Goal of the exercise >>
Could you transcribe every entry exactly, leaving nothing out?

[Collected data entries]

(** The probe up to its fetch. *)
Lemma checkApiStatus_start (b : browser) :
  exists b2,
    fetched b2 =
      fetched b ++ [(resolve cfg (hostname b) (apiEndpoint b), probe_body)] /\
    apiEndpoint b2 = Some (resolve cfg (hostname b) (apiEndpoint b)) /\
    page b2 = page b /\ toasts b2 = toasts b /\ same_display b b2 /\
    checkApiStatus cfg net b =
      match net (List.length (fetched b))
              (resolve cfg (hostname b) (apiEndpoint b)) probe_body with
      | Resolves r =>
          if ok r then (Ok true, display "online" "AI Online" b2)
          else
            (Ok false,
             snd (toast_if_authenticated "warning" "API Limited"
                    "The AI service is experiencing limitations"
                    (display "warning" "API Limited" b2)))
      | Rejects e =>
          (Ok false,
           snd (tryNextEndpoint cfg net
                  (snd (toast_if_authenticated "error" "API Connection Failed"
                          "Could not connect to AI service"
                          (display "offline"
                             (if String.eqb (name e) "AbortError"
                              then "Connection Timeout"
                              else if includes (message e) "NetworkError"
                              then "Network Error" else "AI Offline") b2)))))
      end.
Proof.
  unfold checkApiStatus. unfold bind at 1.
  rewrite getApiEndpoint_run. cbn [fst snd].
  pose proof (same_display_getApiEndpoint cfg b) as Hd1.
  destruct (getApiEndpoint_fields cfg b) as (Ha1 & Hp1 & _ & Ht1 & Hf1).
  rewrite getApiEndpoint_run in Hd1, Ha1, Hp1, Ht1, Hf1.
  cbn [snd] in Hd1, Ha1, Hp1, Ht1, Hf1. cbn zeta in Ha1, Hp1, Ht1, Hf1.
  set (b1 := if item_missing (apiEndpoint b) then _ else b) in *.
  set (endpoint := resolve cfg (hostname b) (apiEndpoint b)) in *.
  exists (add_fetch (endpoint, probe_body) (display "warning" "Checking API..." b1)).
  cbn [fetched apiEndpoint toasts add_fetch].
  rewrite fetched_display, apiEndpoint_display, toasts_display.
  split; [by rewrite Hf1|]. split; [done|].
  split; [by rewrite <- Hp1, <- (page_display "warning" "Checking API..." b1)|].
  split; [done|].
  split.
  { apply same_display_add_fetch.
    eapply same_display_trans; [exact Hd1|apply same_display_display]. }
  unfold try_catch. unfold bind at 1. rewrite updateConnectionStatus_run.
  unfold bind at 1. rewrite fetch_run, fetched_display, Hf1.
  destruct (net _ _ _) as [e|r].
  - unfold bind at 1. cbn [is_abort is_network_error].
    set (text := if String.eqb (name e) "AbortError" then "Connection Timeout"
                 else if includes (message e) "NetworkError"
                 then "Network Error" else "AI Offline").
    assert ((if String.eqb (name e) "AbortError"
             then updateConnectionStatus "offline" "Connection Timeout"
             else if includes (message e) "NetworkError"
             then updateConnectionStatus "offline" "Network Error"
             else updateConnectionStatus "offline" "AI Offline") =
            updateConnectionStatus "offline" text) as ->.
    { subst text. destruct (String.eqb (name e) "AbortError");
        [|destruct (includes (message e) "NetworkError")]; reflexivity. }
    rewrite updateConnectionStatus_run. unfold bind at 1.
    rewrite toast_if_authenticated_run. cbn [snd].
    unfold bind, detached, ret. reflexivity.
  - destruct (ok r).
    + unfold bind, ret. by rewrite updateConnectionStatus_run.
    + unfold bind at 1. rewrite updateConnectionStatus_run.
      unfold bind at 1. rewrite toast_if_authenticated_run. reflexivity.
Qed.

Solution to the problem >>
(** The probe up to its fetch. *)
Lemma checkApiStatus_start (b : browser) :
  exists b2,
    fetched b2 =
      fetched b ++ [(resolve cfg (hostname b) (apiEndpoint b), probe_body)] /\
    apiEndpoint b2 = Some (resolve cfg (hostname b) (apiEndpoint b)) /\
    page b2 = page b /\ toasts b2 = toasts b /\ same_display b b2 /\
    checkApiStatus cfg net b =
      match net (List.length (fetched b))
              (resolve cfg (hostname b) (apiEndpoint b)) probe_body with
      | Resolves r =>
          if ok r then (Ok true, display "online" "AI Online" b2)
          else
            (Ok false,
             snd (toast_if_authenticated "warning" "API Limited"
                    "The AI service is experiencing limitations"
                    (display "warning" "API Limited" b2)))
      | Rejects e =>
          (Ok false,
           snd (tryNextEndpoint cfg net
                  (snd (toast_if_authenticated "error" "API Connection Failed"
                          "Could not connect to AI service"
                          (display "offline"
                             (if String.eqb (name e) "AbortError"
                              then "Connection Timeout"
                              else if includes (message e) "NetworkError"
                              then "Network Error" else "AI Offline") b2)))))
      end.
Proof.
  unfold checkApiStatus. unfold bind at 1.
  rewrite getApiEndpoint_run. cbn [fst snd].
  pose proof (same_display_getApiEndpoint cfg b) as Hd1.
  destruct (getApiEndpoint_fields cfg b) as (Ha1 & Hp1 & _ & Ht1 & Hf1).
  rewrite getApiEndpoint_run in Hd1, Ha1, Hp1, Ht1, Hf1.
  cbn [snd] in Hd1, Ha1, Hp1, Ht1, Hf1. cbn zeta in Ha1, Hp1, Ht1, Hf1.
  set (b1 := if item_missing (apiEndpoint b) then _ else b) in *.
  set (endpoint := resolve cfg (hostname b) (apiEndpoint b)) in *.
  exists (add_fetch (endpoint, probe_body) (display "warning" "Checking API..." b1)).
  cbn [fetched apiEndpoint toasts add_fetch].
  rewrite fetched_display, apiEndpoint_display, toasts_display.
  split; [by rewrite Hf1|]. split; [done|].
  split; [by rewrite <- Hp1, <- (page_display "warning" "Checking API..." b1)|].
  split; [done|].
  split.
  { apply same_display_add_fetch.
    eapply same_display_trans; [exact Hd1|apply same_display_display]. }
  unfold try_catch. unfold bind at 1. rewrite updateConnectionStatus_run.
  unfold bind at 1. rewrite fetch_run, fetched_display, Hf1.
  destruct (net _ _ _) as [e|r].
  - unfold bind at 1. cbn [is_abort is_network_error].
    set (text := if String.eqb (name e) "AbortError" then "Connection Timeout"
                 else if includes (message e) "NetworkError"
                 then "Network Error" else "AI Offline").
    assert ((if String.eqb (name e) "AbortError"
             then updateConnectionStatus "offline" "Connection Timeout"
             else if includes (message e) "NetworkError"
             then updateConnectionStatus "offline" "Network Error"
             else updateConnectionStatus "offline" "AI Offline") =
            updateConnectionStatus "offline" text) as ->.
    { subst text. destruct (String.eqb (name e) "AbortError");
        [|destruct (includes (message e) "NetworkError")]; reflexivity. }
    rewrite updateConnectionStatus_run. unfold bind at 1.
    rewrite toast_if_authenticated_run. cbn [snd].
    unfold bind, detached, ret. reflexivity.
  - destruct (ok r).
    + unfold bind, ret. by rewrite updateConnectionStatus_run.
    + unfold bind at 1. rewrite updateConnectionStatus_run.
      unfold bind at 1. rewrite toast_if_authenticated_run. reflexivity.
Qed.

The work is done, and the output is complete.